Tauler doit être rapproché de Suso[1]. La publication de Pierre Noël nous montre les rapports de Tauler avec Albert le Grand et saint Thomas, avec saint Bernard et saint Anselme, Hugues et Richard de Saint-Victor, avec saint Bonaventure et l’Imitation : Tauler que les luthériens avaient revendiqué pour un de leurs précurseurs, est repris comme catholique par les Dominicains. En outre P. Noël établit nettement qu’il ne faut pas parler, comme on l’a fait longtemps, de panthéisme à propos des mystiques allemands. Mais il se borne pour cela à dire qu’on ne doit pas prendre à la lettre des formules exagérées ou équivoques. Il eût mieux justifié son assertion en invoquant le principe de perfection qui règle la pensée de tous ceux dont les doctrines comportent un monde intelligible : comme Plotin, ils admettent tout à la fois que l’Un ou le Bien conserve son entière perfection après avoir produit le monde intelligible et le monde sensible, que l’Intelligence universelle et les intelligences particulières unies entre elles ont une existence propre ; qu’il en est de même de l’âme universelle et des âmes particulières ; que Dieu est tout-puissant et que l’homme est libre[2]. On voit aussi, d’après cette publication, les rapports des mystiques allemands avec Plotin et ses disciples, par l’intermédiaire des Victorins, du pseudo-Denys, de Macrobe, de S. Augustin et d’autres Pères de l’Église, des commentateurs néo-platoniciens d’Aristote et surtout de Proclus[3]. Ainsi s’expliquent les analogies entre Tauler

  1. Nous avons signalé, dans la Revue philosophique (sept. 1911) les deux premiers volumes des Œuvres complètes de Jean Tauler, traduction littérale de la version latine du chartreux Surius, par Pierre Noël.

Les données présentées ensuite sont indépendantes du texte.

(** * sprites-js: command sessions, multiplexed operations and the control pool

    A shallow embedding of [src/websocket.ts] (class [WSCommand]) and
    [src/control.ts] (classes [OpConn], [ControlConnection], [ControlPool])
    together with the [StreamID] enum of [types.ts].

    Conventions of the embedding.
    - Objects live in a store and are named by their index; a method takes
      the index of [this].  Two holders of the same index alias one object.
    - A method is a computation in a state-and-exception monad.  A JavaScript
      [throw] keeps every mutation made before it, so [Throw] carries the
      state reached.
    - [emit] appends to the emitter's log.  As in Node's [EventEmitter],
      emitting ['error'] on an emitter without an ['error'] listener throws
      the error.
    - Strings are byte strings (UTF-8), so [Buffer.from(s)] is the list of
      the bytes of [s].
    - The JSON codec of the runtime is a parameter ([JSONRuntime]). *)

From Stdlib Require Import ZArith List String Lia Bool.
From Stdlib.Strings Require Import Byte.
From stdpp Require Import base list strings pretty.

Open Scope string_scope.
Open Scope list_scope.
Open Scope Z_scope.

(* ===================================================================== *)
(** ** A state monad with exceptions *)
(* ===================================================================== *)

Inductive Res (S A : Type) : Type :=
| Ok (a : A) (s : S)
| Throw (e : string) (s : S).
Arguments Ok {S A} a s.
Arguments Throw {S A} e s.

Definition M (S A : Type) : Type := S -> Res S A.

Definition ret {S A} (a : A) : M S A := fun s => Ok a s.
Definition throw {S A} (e : string) : M S A := fun s => Throw e s.
Definition bind {S A B} (m : M S A) (k : A -> M S B) : M S B :=
  fun s => match m s with
           | Ok a s' => k a s'
           | Throw e s' => Throw e s'
           end.
Definition get {S} : M S S := fun s => Ok s s.
Definition modify {S} (f : S -> S) : M S unit := fun s => Ok tt (f s).
(** [try { m } catch { }]: the exception is dropped, the mutations stay. *)
Definition try_ignore {S} (m : M S unit) : M S unit :=
  fun s => match m s with
           | Ok _ s' => Ok tt s'
           | Throw _ s' => Ok tt s'
           end.

Notation "x <- m ;; k" := (bind m (fun x => k))
  (at level 100, m at next level, right associativity).
Notation "m ;; k" := (bind m (fun _ => k))
  (at level 100, right associativity).

(** The state a computation ends in, whether it returned or threw. *)
Definition final {S A} (r : Res S A) : S :=
  match r with Ok _ s => s | Throw _ s => s end.
Definition returned {S A} (r : Res S A) : bool :=
  match r with Ok _ _ => true | Throw _ _ => false end.

(* ===================================================================== *)
(** ** types.ts: StreamID, and the frame layout *)
(* ===================================================================== *)

Inductive StreamID := Stdin | Stdout | Stderr | Exit | StdinEOF.

(** The numeric value of the enum member. *)
Definition StreamID_val (t : StreamID) : Z :=
  match t with
  | Stdin => 0 | Stdout => 1 | Stderr => 2 | Exit => 3 | StdinEOF => 4
  end.

Arguments StreamID_val : simpl never.

(** The enum member stored into one byte of a [Buffer]. *)
Definition StreamID_byte (t : StreamID) : byte :=
  match t with
  | Stdin => x00 | Stdout => x01 | Stderr => x02 | Exit => x03
  | StdinEOF => x04
  end.

(** Reading [buf[i]] gives a number in 0..255. *)
Definition byte_val (b : byte) : Z := Z.of_N (Byte.to_N b).

(** [Buffer.allocUnsafe(data.length + 1); message[0] = tag; data.copy(message, 1)]
    as in [OpConn.write] and [WSCommand.writeStdin]; [Buffer.from([tag])]
    of [sendEOF] is the same with no data. *)
Definition encodeFrame (tag : StreamID) (data : list byte) : list byte :=
  StreamID_byte tag :: data.

(** [data[0]] and [data.subarray(1)] of a non-empty buffer, as in
    [OpConn.handleData] and [WSCommand.handleMessage]; [None] stands for the
    guard [if (data.length === 0) return]. *)
Definition decodeFrame (data : list byte) : option (Z * list byte) :=
  match data with
  | [] => None
  | b :: payload => Some (byte_val b, payload)
  end.

(** [payload.length > 0 ? payload[0] : 0] *)
Definition exitCodeOf (payload : list byte) : Z :=
  match payload with
  | [] => 0
  | c :: _ => byte_val c
  end.

(** The member a numeric tag denotes, if any ([data[0] as StreamID]). *)
Definition StreamID_of_val (z : Z) : option StreamID :=
  if z =? 0 then Some Stdin
  else if z =? 1 then Some Stdout
  else if z =? 2 then Some Stderr
  else if z =? 3 then Some Exit
  else if z =? 4 then Some StdinEOF
  else None.

(** What arrives in a WebSocket [MessageEvent]. *)
Inductive MessageData :=
| DString (s : string)
| DBinary (b : list byte).

(** [Buffer.from(event.data)] *)
Definition Buffer_from (d : MessageData) : list byte :=
  match d with
  | DString s => list_byte_of_string s
  | DBinary b => b
  end.

(** [WebSocket.readyState] *)
Inductive ReadyState := CONNECTING | OPEN | CLOSING | CLOSED.

Definition isOPEN (r : ReadyState) : bool :=
  match r with OPEN => true | _ => false end.

(** A WebSocket as the client sees it: its state, what was sent on it and
    the [close(code, reason)] calls made. *)
Record WebSocket := mkWebSocket {
  readyState : ReadyState;
  sent : list MessageData;
  closeCalls : list (Z * string)
}.

Definition ws_send (d : MessageData) (w : WebSocket) : WebSocket :=
  mkWebSocket (readyState w) (sent w ++ [d]) (closeCalls w).

(** [ws.close(code, reason)] on an open socket starts the closing handshake. *)
Definition ws_close (code : Z) (reason : string) (w : WebSocket) : WebSocket :=
  mkWebSocket CLOSING (sent w) (closeCalls w ++ [(code, reason)]).

(** [this.ws && this.ws.readyState === WebSocket.OPEN] *)
Definition wsIsOpen (w : option WebSocket) : bool :=
  match w with
  | Some s => isOPEN (readyState s)
  | None => false
  end.

(** control.ts: the control envelope.  [args] is a [Record<string, unknown>];
    the record below has the keys the client reads or writes, each at the
    type the source casts it to or writes it at, [None] for an absent key. *)
Record Args := mkArgs {
  arg_exitCode : option Z;
  arg_error : option string;
  arg_cmd : option (list string);
  arg_env : option (list string);
  arg_dir : option string;
  arg_tty : option string;
  arg_rows : option string;
  arg_cols : option string;
  arg_stdin : option string
}.

Record ControlMessage := mkControlMessage {
  msg_type : string;
  msg_op : option string;
  msg_args : option Args
}.

(** The JSON codec of the JavaScript runtime, at the shapes the client
    parses and prints. *)
Class JSONRuntime := {
  (** [JSON.parse(s) as ControlMessage]; [None] when [JSON.parse] throws or
      returns [null], whose fields cannot be read *)
  JSON_parse_control : string -> option ControlMessage;
  (** [JSON.stringify(msg)] of a control envelope *)
  JSON_stringify_control : ControlMessage -> string;
  (** whether [JSON.parse(s)] returns *)
  JSON_valid : string -> bool;
  (** whether [JSON.parse(s)] returns [null] *)
  JSON_null : string -> bool;
  (** [Some c] when [JSON.parse(s)] has [type === 'exit'] and a numeric
      [exit_code] equal to [c] *)
  JSON_exit_notification : string -> option Z;
  (** [JSON.stringify({ type: 'resize', cols, rows })] *)
  JSON_stringify_resize : Z -> Z -> string;
  (** [JSON.stringify({ type: 'signal', signal })] *)
  JSON_stringify_signal : string -> string
}.

(* ===================================================================== *)
(** ** websocket.ts: WSCommand *)
(* ===================================================================== *)

Module WSCommand.

(** What the session emits on itself. *)
Inductive Event :=
| EvStdout (payload : list byte)
| EvStderr (payload : list byte)
| EvExit (code : Z)
| EvError (message : string)
| EvMessage (parsed : bool) (data : string).

Record t := mk {
  ws : option WebSocket;
  exitCode : Z;
  tty : bool;
  started : bool;
  done : bool;
  closeError : option string;
  pingInterval : bool;          (* the interval timer is armed *)
  pongTimeout : bool;
  lastPongTime : Z;
  errorListeners : nat;         (* listeners registered for 'error' *)
  emitted : list Event
}.

(** [new WSCommand(url, headers, tty)] *)
Definition new (tty0 : bool) : t :=
  mk None (-1) tty0 false false None false false 0 0%nat [].

Definition set_ws (v : option WebSocket) (s : t) : t :=
  mk v (exitCode s) (tty s) (started s) (done s) (closeError s)
     (pingInterval s) (pongTimeout s) (lastPongTime s) (errorListeners s)
     (emitted s).
Definition set_exitCode (v : Z) (s : t) : t :=
  mk (ws s) v (tty s) (started s) (done s) (closeError s)
     (pingInterval s) (pongTimeout s) (lastPongTime s) (errorListeners s)
     (emitted s).
Definition set_done (v : bool) (s : t) : t :=
  mk (ws s) (exitCode s) (tty s) (started s) v (closeError s)
     (pingInterval s) (pongTimeout s) (lastPongTime s) (errorListeners s)
     (emitted s).
Definition set_timers (pi po : bool) (s : t) : t :=
  mk (ws s) (exitCode s) (tty s) (started s) (done s) (closeError s)
     pi po (lastPongTime s) (errorListeners s) (emitted s).
Definition set_lastPongTime (v : Z) (s : t) : t :=
  mk (ws s) (exitCode s) (tty s) (started s) (done s) (closeError s)
     (pingInterval s) (pongTimeout s) v (errorListeners s) (emitted s).
Definition set_emitted (v : list Event) (s : t) : t :=
  mk (ws s) (exitCode s) (tty s) (started s) (done s) (closeError s)
     (pingInterval s) (pongTimeout s) (lastPongTime s) (errorListeners s) v.

(** [this.emit(name, ...)] *)
Definition emit (e : Event) : M t unit :=
  fun s =>
    let s' := set_emitted (emitted s ++ [e]) s in
    match e with
    | EvError m =>
        if Nat.eqb (errorListeners s) 0 then Throw m s' else Ok tt s'
    | _ => Ok tt s'
    end.

Definition stopKeepalive : M t unit := modify (set_timers false false).

(** [resetKeepalive]: [this.lastPongTime = Date.now()] *)
Definition resetKeepalive (now : Z) : M t unit :=
  modify (set_lastPongTime now).

Definition close : M t unit :=
  stopKeepalive ;;
  s <- get ;;
  match ws s with
  | Some sock =>
      if isOPEN (readyState sock)
      then modify (set_ws (Some (ws_close 1000 "" sock)))
      else ret tt
  | None => ret tt
  end.

Section Runtime.
Context `{JSONRuntime}.

Definition handleMessage (now : Z) (data : MessageData) : M t unit :=
  resetKeepalive now ;;
  s <- get ;;
  if tty s then
    match data with
    | DString text =>
        (* reading [msg.type] of [null] throws into the [catch] *)
        if JSON_valid text && negb (JSON_null text) then
          (match JSON_exit_notification text with
           | Some c =>
               modify (set_exitCode c) ;;
               s1 <- get ;;
               if done s1 then ret tt
               else modify (set_done true) ;; emit (EvExit c)
           | None => ret tt
           end) ;;
          emit (EvMessage true text)
        else emit (EvMessage false text)
    | DBinary b => emit (EvStdout b)
    end
  else
    match decodeFrame (Buffer_from data) with
    | None => ret tt
    | Some (streamId, payload) =>
        if streamId =? StreamID_val Stdout then emit (EvStdout payload)
        else if streamId =? StreamID_val Stderr then emit (EvStderr payload)
        else if streamId =? StreamID_val Exit then
          modify (set_exitCode (exitCodeOf payload)) ;;
          s1 <- get ;;
          (if done s1 then ret tt
           else modify (set_done true) ;; emit (EvExit (exitCodeOf payload))) ;;
          close
        else ret tt
    end.

End Runtime.

(** The message of [new Error(`WebSocket closed without exit frame (code ${event.code})`)] *)
Definition closedWithoutExit (code : Z) : string :=
  "WebSocket closed without exit frame (code " +:+ pretty code +:+ ")".

(** [handleClose(event)], [code] being [event.code]. *)
Definition handleClose (code : Z) : M t unit :=
  stopKeepalive ;;
  s <- get ;;
  if done s then ret tt
  else
    modify (set_done true) ;;
    if negb (tty s) && (exitCode s =? -1) then
      emit (EvError (default (closedWithoutExit code) (closeError s)))
    else
      (if tty s && (exitCode s =? -1)
       then modify (set_exitCode (if code =? 1000 then 0 else 1))
       else ret tt) ;;
      s1 <- get ;;
      emit (EvExit (exitCode s1)).

Definition writeStdin (data : list byte) : M t unit :=
  s <- get ;;
  match ws s with
  | Some sock =>
      if isOPEN (readyState sock) then
        if tty s
        then modify (set_ws (Some (ws_send (DBinary data) sock)))
        else modify (set_ws (Some (ws_send (DBinary (encodeFrame Stdin data)) sock)))
      else throw "WebSocket not open"
  | None => throw "WebSocket not open"
  end.

Definition sendStdinEOF : M t unit :=
  s <- get ;;
  match ws s with
  | Some sock =>
      if isOPEN (readyState sock) then
        if negb (tty s)
        then modify (set_ws (Some (ws_send (DBinary (encodeFrame StdinEOF [])) sock)))
        else ret tt
      else ret tt
  | None => ret tt
  end.

(** Keepalive constants, in milliseconds. *)
Definition WS_PING_INTERVAL : Z := 15000.
Definition WS_PONG_WAIT : Z := 45000.

Definition set_closeError (v : option string) (s : t) : t :=
  mk (ws s) (exitCode s) (tty s) (started s) (done s) v
     (pingInterval s) (pongTimeout s) (lastPongTime s) (errorListeners s)
     (emitted s).

(** [startKeepalive()], [now] being [Date.now()]: the clock is reset and
    the interval timer armed. *)
Definition startKeepalive (now : Z) : M t unit :=
  modify (set_lastPongTime now) ;;
  modify (fun s => set_timers true (pongTimeout s) s).

(** One firing, at time [now], of the callback [startKeepalive] hands to
    [setInterval]. *)
Definition keepaliveTick (now : Z) : M t unit :=
  s <- get ;;
  if negb (wsIsOpen (ws s)) then stopKeepalive
  else if now - lastPongTime s >? WS_PONG_WAIT then
    emit (EvError "WebSocket keepalive timeout") ;;
    close
  else ret tt.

Trois autres volumes ont paru depuis lors. Dans le troisième figurent les Sermons du Temps depuis le dimanche après l’Ascension jusqu’au dixième dimanche après la Trinité. Dans le second est contenue la fin des sermons du temps, du onzième au vingtième dimanche après la Trinité. Puis vient l’École mystique dominicaine du xive siècle avec un avertissement au lecteur, un exposé doctrinal et des sermons d’Eckhart junior et senior, de Henri Suso, de Jean Rusbrock. Dans le tome V, nous trouvons le Propre des saints et le Commun des saints avec un appendice sur les préparations à la mort.
  2. M. Pierre Noël renvoie à l’Esquisse d’une Histoire générale et comparée des philosophies médiévales. Nous y avons rappelé que les conclusions auxquelles nous étions arrivé sur la subordination des principes de causalité et de contradiction au principe de perfection pour la constitution d’un monde intelligible, sont analogues à celles auxquelles a abouti M. Ribot dans la Psychologie et la Logique des sentiments.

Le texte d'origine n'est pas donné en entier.